In August 1996, the Brewers traded Lloyd and Pat Listach to the New York Yankees for Gerald Williams and Bob Wickman. Lloyd became the first Australian-born baseball player to win a World Series in 1996. Lloyd was awarded the win for Game 4 of the series, replacing Mariano Rivera in the ninth inning and inducing the left-handed batsman Fred McGriff to hit into an inning-ending double play. After the Yankees took the lead in the tenth, Lloyd returned to the mound and struck out Ryan Klesko before being replaced by closer John Wetteland.

Lloyd became a two-time World Series champion for the Yankees in 1998, defeating the San Diego Padres. Lloyd is still the only Australian-born baseball player to have won a World Series.

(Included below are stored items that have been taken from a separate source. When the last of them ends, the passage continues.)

(** The path of [/], of a tenant, or of something on the cluster. *)
Definition concerns (c x : string) : Prop :=
  ∃ q, x = formatPath q ∧ path_wf q ∧ (q = PRoot ∨ (∃ s, q = PTenant s) ∨ cluster_of q = Some c).

Lemma concerns_on q c : path_wf q → cluster_of q = Some c → concerns c (formatPath q).
Proof. intros. exists q. auto. Qed.

Lemma chain_concerns t r q c :
  slugs_wf r → path_wf q → cluster_of q = Some c → Forall (concerns c) (chain (tenant_of (load t r)) q).
Proof.
  intros Hs Hq Hc. pose proof (concerns_on q c Hq Hc) as Hself.
  assert (NAME c = true) as Hn.
  { unfold path_wf in Hq. destruct q; try done; injection Hc as ->; by apply Forall_cons in Hq as [? _]. }
  assert (Forall (concerns c) (chain_cluster c)) as Hcl.
  { repeat constructor; [apply concerns_on; [by repeat constructor|done]|]. exists PRoot. split; [done|].
    split; [constructor|auto]. }
  assert (∀ p, concerns c (formatPath (PProject c p)) → Forall (concerns c) (chain_project (tenant_of (load t r)) c p)) as Hp.
  { intros p ?. unfold chain_project. constructor; [done|]. apply Forall_app. split; [|done].
    destruct (tenant_of (load t r) c p) as [slug|] eqn:E; [|constructor].
    apply tenant_of_wf in E; [|done]. destruct (truthy_str slug); [|constructor].
    constructor; [|constructor]. exists (PTenant slug). split; [done|]. split; [by repeat constructor|eauto]. }
  destruct q; try done; injection Hc as ->; simpl; [done|by constructor|by apply Hp|constructor; [done|]].
  apply Hp, concerns_on; [|done]. unfold path_wf in *. simpl in *.
  do 2 apply Forall_cons in Hq as [? Hq]. by repeat constructor.
Qed.

Lemma reads_concern t r path q c x :
  rows_wf r → slugs_wf r → parsePath path = Some q → cluster_of q = Some c →
  reads (load t r) path x → concerns c x.
Proof.
  intros Hr Hs Hq Hc (q1 & Hq1 & Hx). rewrite Hq in Hq1. injection Hq1 as <-.
  apply format_parse in Hq as [Hpath Hwf].
  destruct Hx as [Hx|[(c1 & p1 & i1 & ->) [-> | Hx]]].
  - by eapply Forall_forall, Hx; apply chain_concerns.
  - rewrite <-Hpath. by apply concerns_on.
  - apply (located_sides t r _ _ Hr) in Hx as (c2 & p2 & i2 & gr & Hwf2 & Hgr & Hp & ->).
    rewrite <-Hpath in Hp. injection Hc as ->.
    apply (formatPath_inj _ (PInstance c2 p2 i2)) in Hp; [|done|done]. injection Hp as -> -> ->.
    apply (concerns_on (PGroup c2 gr)); [|done]. unfold path_wf in *. simpl in *.
    apply Forall_cons in Hwf2 as [? _]. by repeat constructor.
Qed.
Definition demo_job : Job := default (changed no_change
  {| j_id := EmptyString; j_type := EmptyString; j_state := Queued;
     j_progress := {| stage := EmptyString; percent := None; progress_message := None |}; j_payload := [];
     j_result := None; j_error := EmptyString; j_tenantId := None; j_clusterIds := []; j_instanceKey := None;
     j_actorType := EmptyString; j_actorId := EmptyString; j_cancelRequested := false; j_holder := None;
     j_heartbeatAt := None; j_createdAt := 0; j_startedAt := None; j_finishedAt := None |}) (head demo_running).

Lemma one_job_per_instance_witness : is_active (j_state demo_job) = true ∧ demo_job = demo_job.
Proof.
  split; [reflexivity|].
  apply (one_job_per_instance demo_options demo_busy demo_busy_reachable demo_job demo_job "c1/web/app");
    try reflexivity; left.
Defined.

Lemma job_runs_once_witness : NoDup (launched demo_busy).
Proof. exact (proj1 (job_runs_once demo_options demo_busy demo_busy_reachable)). Defined.

Lemma concurrency_bound_witness : (length [demo_entry] <= concurrency demo_options)%nat.
Proof.
  apply (concurrency_bound demo_options demo_busy demo_busy_reachable "pod/1"
           {| r_active := [demo_entry]; r_stopped := false; r_pass := Taking |}).
  reflexivity.
Defined.

Lemma lease_exclusive_witness :
  acquireLease ∅ "jobs" "pod/1" 60000 1500 = (demo_held, true)
  ∧ acquireLease demo_held "jobs" "pod/2" 60000 61000 = (demo_held, false).
Proof.
  assert (acquireLease ∅ "jobs" "pod/1" 60000 1500 = (demo_held, true)) as Ha by (vm_compute; reflexivity).
  split; [exact Ha|].
  apply (lease_exclusive ∅ "jobs" "pod/1" 60000 1500 demo_held Ha); [discriminate|lia].
Defined.

Lemma stale_job_frees_instance_witness :
  ∃ tbl' row, enqueueJob (fail_stale demo_running "pod/2" 180000 200000) "job-2" 200001 demo_new = Ok (tbl', row).
Proof.
  apply (stale_job_frees_instance demo_running "pod/2" 180000 200000 demo_job "c1/web/app").
  - exact (inv_table _ _ (reachable_inv _ _ demo_busy_reachable)).
  - left.
  - vm_compute. reflexivity.
  - reflexivity.
  - reflexivity.
Defined.

Lemma demo_orphan : orphan "pod/1" "job-1" demo_back.
Proof.
  split.
  - exists demo_job. repeat split; [left|..]; reflexivity.
  - intros r a Hr Ha. simpl in Hr. rewrite lookup_insert_eq in Hr. injection Hr as <-. by apply elem_of_nil in Ha.
Qed.

Lemma orphan_never_ends_witness :
  is_ok (enqueueJob (jobs demo_back) "job-2" 1000000000 demo_new) = false.
Proof.
  apply (orphan_never_ends demo_options "pod/1" "job-1" demo_back demo_back "c1/web/app" demo_back_reachable demo_orphan).
  - apply rtc_refl.
  - intros j Hj _. apply elem_of_cons in Hj as [->|Hj]; [reflexivity|by apply elem_of_nil in Hj].
  - reflexivity.
Defined.
Lemma sorted_in_time now now' l : StronglySorted Z.le l → now ≤ now' →
  ∃ n, in_time now' l = drop n (in_time now l) ∧ (∀ x, x ∈ take n (in_time now l) → x ≤ now' - windowMs o)
       ∧ (∀ x, x ∈ drop n (in_time now l) → now' - windowMs o < x).
Proof.
  intros Hs Hle. rewrite <-(in_time_later now now' l) by done.
  assert (StronglySorted Z.le (in_time now l)) as Hs'.
  { unfold Throttle.in_time, js_filter. induction Hs as [|x l Hs IH Hx]; simpl; [constructor|].
    destruct (Throttle.in_window o now x); [|done]. constructor; [done|].
    apply Forall_forall. intros y Hy. rewrite Forall_forall in Hx. apply Hx.
    apply list_elem_of_In in Hy. apply list_elem_of_In. by eapply incl_filter. }
  induction Hs' as [|x l' Hs' IH Hx]; [exists 0%nat; split_and!; [done|by intros ? ?%elem_of_nil..]|].
  unfold Throttle.in_time at 1, js_filter. simpl. destruct (Throttle.in_window o now' x) eqn:E.
  - exists 0%nat. unfold Throttle.in_window in E. apply Z.ltb_lt in E. simpl. split_and!; [|by intros ? ?%elem_of_nil|].
    + f_equal. change (in_time now' l' = l'). unfold Throttle.in_time. apply js_filter_all. intros y Hy.
      rewrite Forall_forall in Hx. specialize (Hx y Hy). unfold Throttle.in_window. apply Z.ltb_lt. lia.
    + intros y [->|Hy]%elem_of_cons; [done|]. rewrite Forall_forall in Hx. specialize (Hx y Hy). lia.
  - unfold Throttle.in_window in E. apply Z.ltb_ge in E. destruct IH as (n & Hn & Ht & Hd). exists (S n).
    split_and!; [exact Hn| |exact Hd]. simpl. intros y [->|Hy]%elem_of_cons; [lia|by apply Ht].
Qed.

(** The failures of a key are recorded in the order they happened. *)
Definition hist_wf (now : Z) (h : History) : Prop := ∀ k, StronglySorted Z.le (h k) ∧ ∀ x, x ∈ h k → x ≤ now.

Lemma sorted_snoc l x : StronglySorted Z.le l → (∀ y, y ∈ l → y ≤ x) → StronglySorted Z.le (l ++ [x]).
Proof.
  induction 1 as [|y l Hs IH Hy]; intros Hx; simpl; [repeat constructor|]. constructor.
  - apply IH. intros z Hz. apply Hx. by right.
  - apply Forall_app. split; [done|]. repeat constructor. apply Hx. by left.
Qed.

The Toronto Blue Jays demanded Lloyd be included in a package anchored by starting pitcher David Wells when the Yankees traded for Toronto starting pitcher Roger Clemens in February 1999.

Lloyd missed the entire 2000 season while recovering from arthroscopic surgery. In 2001, he received the Tony Conigliaro Award, a national recognition instituted in 1990 by the Boston Red Sox to honour the memory of the late Tony Conigliaro, given annually to a Major League Baseball (MLB) player who best "overcomes an obstacle and adversity through the attributes of spirit, determination, and courage that were trademarks of Conigliaro."

==International and coaching career==
Lloyd represented his native Australia at the 2004 Summer Olympics in Athens. Lloyd has coached the Australia national baseball team at the senior, U23 and U18 levels as well as the Australia women's national baseball team.

Lloyd has served as a pitching coach in the Australian Baseball League with the Perth Heat and Melbourne Aces. He served as a manager in the same league for Geelong-Korea.

==Personal==
Lloyd's wife Cindy suffered from Crohn's disease. She died in 2000 at the age of 26. In 2000 and 2001, Graeme acted as the spokesman for the Graeme Lloyd and Jon Mechanic Field of Dreams, a charity which was dedicated in the name of Cindy Lloyd.